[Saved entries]

####################

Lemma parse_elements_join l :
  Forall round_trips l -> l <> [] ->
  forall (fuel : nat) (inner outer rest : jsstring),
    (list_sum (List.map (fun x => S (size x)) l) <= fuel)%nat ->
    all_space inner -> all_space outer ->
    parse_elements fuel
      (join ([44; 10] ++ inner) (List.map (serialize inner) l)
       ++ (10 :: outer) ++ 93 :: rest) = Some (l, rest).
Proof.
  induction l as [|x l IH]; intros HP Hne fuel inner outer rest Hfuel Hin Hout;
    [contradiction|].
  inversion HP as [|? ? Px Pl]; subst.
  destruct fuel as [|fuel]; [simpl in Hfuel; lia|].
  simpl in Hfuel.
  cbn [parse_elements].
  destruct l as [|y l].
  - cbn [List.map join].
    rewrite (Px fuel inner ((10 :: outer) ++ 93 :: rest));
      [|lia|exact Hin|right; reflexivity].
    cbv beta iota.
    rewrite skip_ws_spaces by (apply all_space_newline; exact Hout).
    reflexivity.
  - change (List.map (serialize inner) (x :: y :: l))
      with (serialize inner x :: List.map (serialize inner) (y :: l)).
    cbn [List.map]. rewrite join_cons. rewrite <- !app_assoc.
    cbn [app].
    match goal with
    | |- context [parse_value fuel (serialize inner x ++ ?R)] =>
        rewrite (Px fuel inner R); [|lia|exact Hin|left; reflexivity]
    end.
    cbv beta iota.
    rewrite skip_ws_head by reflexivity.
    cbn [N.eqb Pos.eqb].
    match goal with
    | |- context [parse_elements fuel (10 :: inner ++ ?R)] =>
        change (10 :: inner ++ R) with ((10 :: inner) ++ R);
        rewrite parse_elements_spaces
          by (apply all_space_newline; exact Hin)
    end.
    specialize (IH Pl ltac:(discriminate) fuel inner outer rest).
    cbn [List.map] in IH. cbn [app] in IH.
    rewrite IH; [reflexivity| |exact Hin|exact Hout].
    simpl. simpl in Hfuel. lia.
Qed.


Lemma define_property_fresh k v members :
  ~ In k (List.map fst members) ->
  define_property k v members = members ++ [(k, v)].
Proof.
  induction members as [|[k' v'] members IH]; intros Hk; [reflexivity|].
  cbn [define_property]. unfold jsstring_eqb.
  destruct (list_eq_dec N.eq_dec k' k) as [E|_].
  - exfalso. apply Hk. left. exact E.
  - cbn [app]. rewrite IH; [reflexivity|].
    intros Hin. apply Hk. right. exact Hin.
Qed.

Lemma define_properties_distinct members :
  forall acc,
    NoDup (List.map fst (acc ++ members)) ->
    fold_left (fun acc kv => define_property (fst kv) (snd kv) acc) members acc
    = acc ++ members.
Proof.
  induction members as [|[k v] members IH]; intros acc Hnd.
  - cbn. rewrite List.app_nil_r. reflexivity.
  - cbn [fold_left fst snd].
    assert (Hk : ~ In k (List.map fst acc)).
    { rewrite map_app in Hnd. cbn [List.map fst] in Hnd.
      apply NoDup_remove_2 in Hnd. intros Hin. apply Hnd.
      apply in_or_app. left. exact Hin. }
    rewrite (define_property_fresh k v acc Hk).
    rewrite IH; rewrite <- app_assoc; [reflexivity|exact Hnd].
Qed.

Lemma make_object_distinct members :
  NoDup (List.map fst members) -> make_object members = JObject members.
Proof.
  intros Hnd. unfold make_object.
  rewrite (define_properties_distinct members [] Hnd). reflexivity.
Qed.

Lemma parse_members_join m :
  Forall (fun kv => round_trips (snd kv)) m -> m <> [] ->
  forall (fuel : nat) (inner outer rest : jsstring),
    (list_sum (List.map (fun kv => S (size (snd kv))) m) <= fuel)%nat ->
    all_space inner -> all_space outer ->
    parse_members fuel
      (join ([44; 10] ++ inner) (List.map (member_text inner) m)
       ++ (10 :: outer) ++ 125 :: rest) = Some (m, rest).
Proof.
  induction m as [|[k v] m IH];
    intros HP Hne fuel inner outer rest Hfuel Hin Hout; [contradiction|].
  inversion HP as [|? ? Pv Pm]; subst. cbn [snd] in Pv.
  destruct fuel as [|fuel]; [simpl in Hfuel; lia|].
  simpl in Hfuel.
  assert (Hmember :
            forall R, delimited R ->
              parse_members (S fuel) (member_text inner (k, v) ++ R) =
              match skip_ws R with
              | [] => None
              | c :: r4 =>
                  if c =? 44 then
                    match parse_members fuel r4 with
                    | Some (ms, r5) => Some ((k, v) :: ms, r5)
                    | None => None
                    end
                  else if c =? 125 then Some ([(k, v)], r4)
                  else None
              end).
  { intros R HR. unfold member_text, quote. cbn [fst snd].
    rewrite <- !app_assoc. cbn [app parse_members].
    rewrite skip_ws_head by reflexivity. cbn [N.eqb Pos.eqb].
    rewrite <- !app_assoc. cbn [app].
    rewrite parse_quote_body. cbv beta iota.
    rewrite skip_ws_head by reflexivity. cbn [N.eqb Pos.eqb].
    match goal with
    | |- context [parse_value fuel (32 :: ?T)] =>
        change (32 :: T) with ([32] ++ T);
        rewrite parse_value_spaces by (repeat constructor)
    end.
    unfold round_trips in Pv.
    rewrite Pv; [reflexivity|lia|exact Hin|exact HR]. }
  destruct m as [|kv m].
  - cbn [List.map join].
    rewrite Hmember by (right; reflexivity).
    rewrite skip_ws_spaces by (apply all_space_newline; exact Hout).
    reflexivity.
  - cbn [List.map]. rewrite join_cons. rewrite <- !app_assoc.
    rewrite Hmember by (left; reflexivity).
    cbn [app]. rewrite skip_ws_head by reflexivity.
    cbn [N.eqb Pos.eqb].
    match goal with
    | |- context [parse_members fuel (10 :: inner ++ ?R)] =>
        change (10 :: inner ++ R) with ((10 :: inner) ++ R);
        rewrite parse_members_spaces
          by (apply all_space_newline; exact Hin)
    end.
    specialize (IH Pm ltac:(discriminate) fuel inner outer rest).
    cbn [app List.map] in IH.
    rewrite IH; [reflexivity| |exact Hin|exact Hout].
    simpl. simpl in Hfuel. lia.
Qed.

####################

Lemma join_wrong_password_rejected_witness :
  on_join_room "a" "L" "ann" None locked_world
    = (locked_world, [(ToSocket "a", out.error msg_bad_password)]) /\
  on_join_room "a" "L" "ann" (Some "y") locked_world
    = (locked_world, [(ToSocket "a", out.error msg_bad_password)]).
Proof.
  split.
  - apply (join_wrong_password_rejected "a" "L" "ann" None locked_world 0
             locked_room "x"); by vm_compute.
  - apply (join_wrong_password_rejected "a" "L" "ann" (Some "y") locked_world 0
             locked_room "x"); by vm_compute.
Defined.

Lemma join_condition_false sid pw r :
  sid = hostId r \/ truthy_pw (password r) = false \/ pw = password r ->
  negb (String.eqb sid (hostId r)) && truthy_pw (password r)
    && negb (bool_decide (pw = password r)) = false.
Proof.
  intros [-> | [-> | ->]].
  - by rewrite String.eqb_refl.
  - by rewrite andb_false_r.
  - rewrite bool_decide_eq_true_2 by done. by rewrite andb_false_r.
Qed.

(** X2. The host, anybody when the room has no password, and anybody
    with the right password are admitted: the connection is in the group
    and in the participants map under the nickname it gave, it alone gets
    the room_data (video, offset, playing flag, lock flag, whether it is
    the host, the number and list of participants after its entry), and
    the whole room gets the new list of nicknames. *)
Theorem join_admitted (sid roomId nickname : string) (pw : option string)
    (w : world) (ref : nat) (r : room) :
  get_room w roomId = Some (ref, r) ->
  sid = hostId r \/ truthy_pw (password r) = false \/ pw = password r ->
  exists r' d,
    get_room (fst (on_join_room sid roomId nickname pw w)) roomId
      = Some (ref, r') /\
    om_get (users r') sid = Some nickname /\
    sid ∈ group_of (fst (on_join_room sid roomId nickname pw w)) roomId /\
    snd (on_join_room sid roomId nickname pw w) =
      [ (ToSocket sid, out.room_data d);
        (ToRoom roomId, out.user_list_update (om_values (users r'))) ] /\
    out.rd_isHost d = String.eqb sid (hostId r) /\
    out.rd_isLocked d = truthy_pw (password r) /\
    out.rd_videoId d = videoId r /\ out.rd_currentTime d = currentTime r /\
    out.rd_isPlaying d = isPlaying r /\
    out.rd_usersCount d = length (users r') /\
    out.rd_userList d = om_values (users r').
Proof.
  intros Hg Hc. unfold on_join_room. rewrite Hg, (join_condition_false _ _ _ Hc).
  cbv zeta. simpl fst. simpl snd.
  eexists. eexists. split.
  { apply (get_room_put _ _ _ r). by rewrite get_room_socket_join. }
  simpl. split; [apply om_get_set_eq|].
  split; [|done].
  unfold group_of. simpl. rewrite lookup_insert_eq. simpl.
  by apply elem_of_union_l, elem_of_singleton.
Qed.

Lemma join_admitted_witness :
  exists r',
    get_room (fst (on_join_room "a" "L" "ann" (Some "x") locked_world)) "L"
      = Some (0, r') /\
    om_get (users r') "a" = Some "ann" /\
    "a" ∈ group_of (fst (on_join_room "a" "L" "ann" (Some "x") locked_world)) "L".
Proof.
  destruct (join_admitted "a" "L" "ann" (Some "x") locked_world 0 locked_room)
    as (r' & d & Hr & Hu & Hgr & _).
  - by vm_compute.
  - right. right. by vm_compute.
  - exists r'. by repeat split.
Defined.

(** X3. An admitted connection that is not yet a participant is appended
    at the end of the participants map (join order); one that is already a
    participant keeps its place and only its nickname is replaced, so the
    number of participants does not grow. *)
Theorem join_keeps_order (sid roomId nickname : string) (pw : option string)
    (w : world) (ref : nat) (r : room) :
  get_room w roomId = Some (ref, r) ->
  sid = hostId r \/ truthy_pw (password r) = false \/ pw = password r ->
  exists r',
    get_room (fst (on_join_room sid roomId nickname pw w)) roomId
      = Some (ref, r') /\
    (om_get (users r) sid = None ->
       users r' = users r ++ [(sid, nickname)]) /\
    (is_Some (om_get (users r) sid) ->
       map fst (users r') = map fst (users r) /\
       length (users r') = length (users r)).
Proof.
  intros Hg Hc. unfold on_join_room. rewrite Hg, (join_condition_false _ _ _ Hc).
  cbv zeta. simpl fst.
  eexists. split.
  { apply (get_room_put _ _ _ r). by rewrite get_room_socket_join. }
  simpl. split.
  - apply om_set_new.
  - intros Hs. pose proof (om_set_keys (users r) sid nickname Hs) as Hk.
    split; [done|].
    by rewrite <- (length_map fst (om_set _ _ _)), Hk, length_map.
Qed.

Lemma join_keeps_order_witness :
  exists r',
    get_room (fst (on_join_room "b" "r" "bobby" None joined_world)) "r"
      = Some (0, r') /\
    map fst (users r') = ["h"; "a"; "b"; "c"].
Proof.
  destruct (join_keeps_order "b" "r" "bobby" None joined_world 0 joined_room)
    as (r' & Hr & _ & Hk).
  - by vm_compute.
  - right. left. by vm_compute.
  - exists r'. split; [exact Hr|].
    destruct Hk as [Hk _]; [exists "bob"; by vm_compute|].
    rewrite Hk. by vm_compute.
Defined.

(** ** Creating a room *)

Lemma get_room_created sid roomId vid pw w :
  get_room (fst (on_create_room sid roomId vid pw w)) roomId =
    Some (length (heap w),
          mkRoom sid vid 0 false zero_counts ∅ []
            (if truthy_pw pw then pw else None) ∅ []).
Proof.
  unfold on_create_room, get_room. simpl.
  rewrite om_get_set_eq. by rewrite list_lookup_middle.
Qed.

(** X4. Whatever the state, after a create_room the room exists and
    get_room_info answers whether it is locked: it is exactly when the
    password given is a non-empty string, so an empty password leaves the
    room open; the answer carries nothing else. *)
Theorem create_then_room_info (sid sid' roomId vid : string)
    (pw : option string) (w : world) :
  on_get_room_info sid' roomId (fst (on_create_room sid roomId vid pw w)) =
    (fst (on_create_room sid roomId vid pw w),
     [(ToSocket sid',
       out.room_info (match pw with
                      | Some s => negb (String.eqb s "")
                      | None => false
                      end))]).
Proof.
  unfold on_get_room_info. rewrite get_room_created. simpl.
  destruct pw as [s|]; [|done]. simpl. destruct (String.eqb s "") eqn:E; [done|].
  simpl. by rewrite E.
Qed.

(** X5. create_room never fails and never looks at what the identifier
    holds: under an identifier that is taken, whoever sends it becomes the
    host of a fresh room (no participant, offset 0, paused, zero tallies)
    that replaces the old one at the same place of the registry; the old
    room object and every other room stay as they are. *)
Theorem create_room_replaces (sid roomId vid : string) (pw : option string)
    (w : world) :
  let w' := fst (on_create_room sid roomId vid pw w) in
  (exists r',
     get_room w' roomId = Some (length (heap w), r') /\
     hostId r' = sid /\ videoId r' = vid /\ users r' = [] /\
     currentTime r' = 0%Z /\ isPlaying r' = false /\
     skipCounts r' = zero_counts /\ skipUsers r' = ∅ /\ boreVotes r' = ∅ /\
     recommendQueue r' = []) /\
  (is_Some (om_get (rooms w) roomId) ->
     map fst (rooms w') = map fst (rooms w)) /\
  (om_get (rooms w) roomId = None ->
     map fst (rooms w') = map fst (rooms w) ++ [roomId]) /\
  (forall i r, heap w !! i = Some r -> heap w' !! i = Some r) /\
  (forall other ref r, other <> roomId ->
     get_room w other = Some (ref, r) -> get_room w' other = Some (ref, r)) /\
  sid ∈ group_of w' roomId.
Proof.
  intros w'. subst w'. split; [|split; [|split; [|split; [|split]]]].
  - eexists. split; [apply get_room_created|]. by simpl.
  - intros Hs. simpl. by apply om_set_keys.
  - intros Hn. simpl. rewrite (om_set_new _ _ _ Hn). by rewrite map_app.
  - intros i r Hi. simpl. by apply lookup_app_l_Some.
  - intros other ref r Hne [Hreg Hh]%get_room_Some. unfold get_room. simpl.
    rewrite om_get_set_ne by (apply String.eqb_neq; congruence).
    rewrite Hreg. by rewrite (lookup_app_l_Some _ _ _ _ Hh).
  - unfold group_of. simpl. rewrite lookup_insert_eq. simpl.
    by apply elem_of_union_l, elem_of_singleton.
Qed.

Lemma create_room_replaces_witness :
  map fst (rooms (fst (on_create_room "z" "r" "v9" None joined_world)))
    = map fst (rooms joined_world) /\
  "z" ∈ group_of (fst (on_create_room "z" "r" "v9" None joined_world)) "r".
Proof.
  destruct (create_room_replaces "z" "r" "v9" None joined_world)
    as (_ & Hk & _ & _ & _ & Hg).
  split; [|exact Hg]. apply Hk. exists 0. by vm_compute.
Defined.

####################

Scan the data above; copy every line where "identifier" appears.

## RESULT
(** X5. create_room never fails and never looks at what the identifier
    holds: under an identifier that is taken, whoever sends it becomes the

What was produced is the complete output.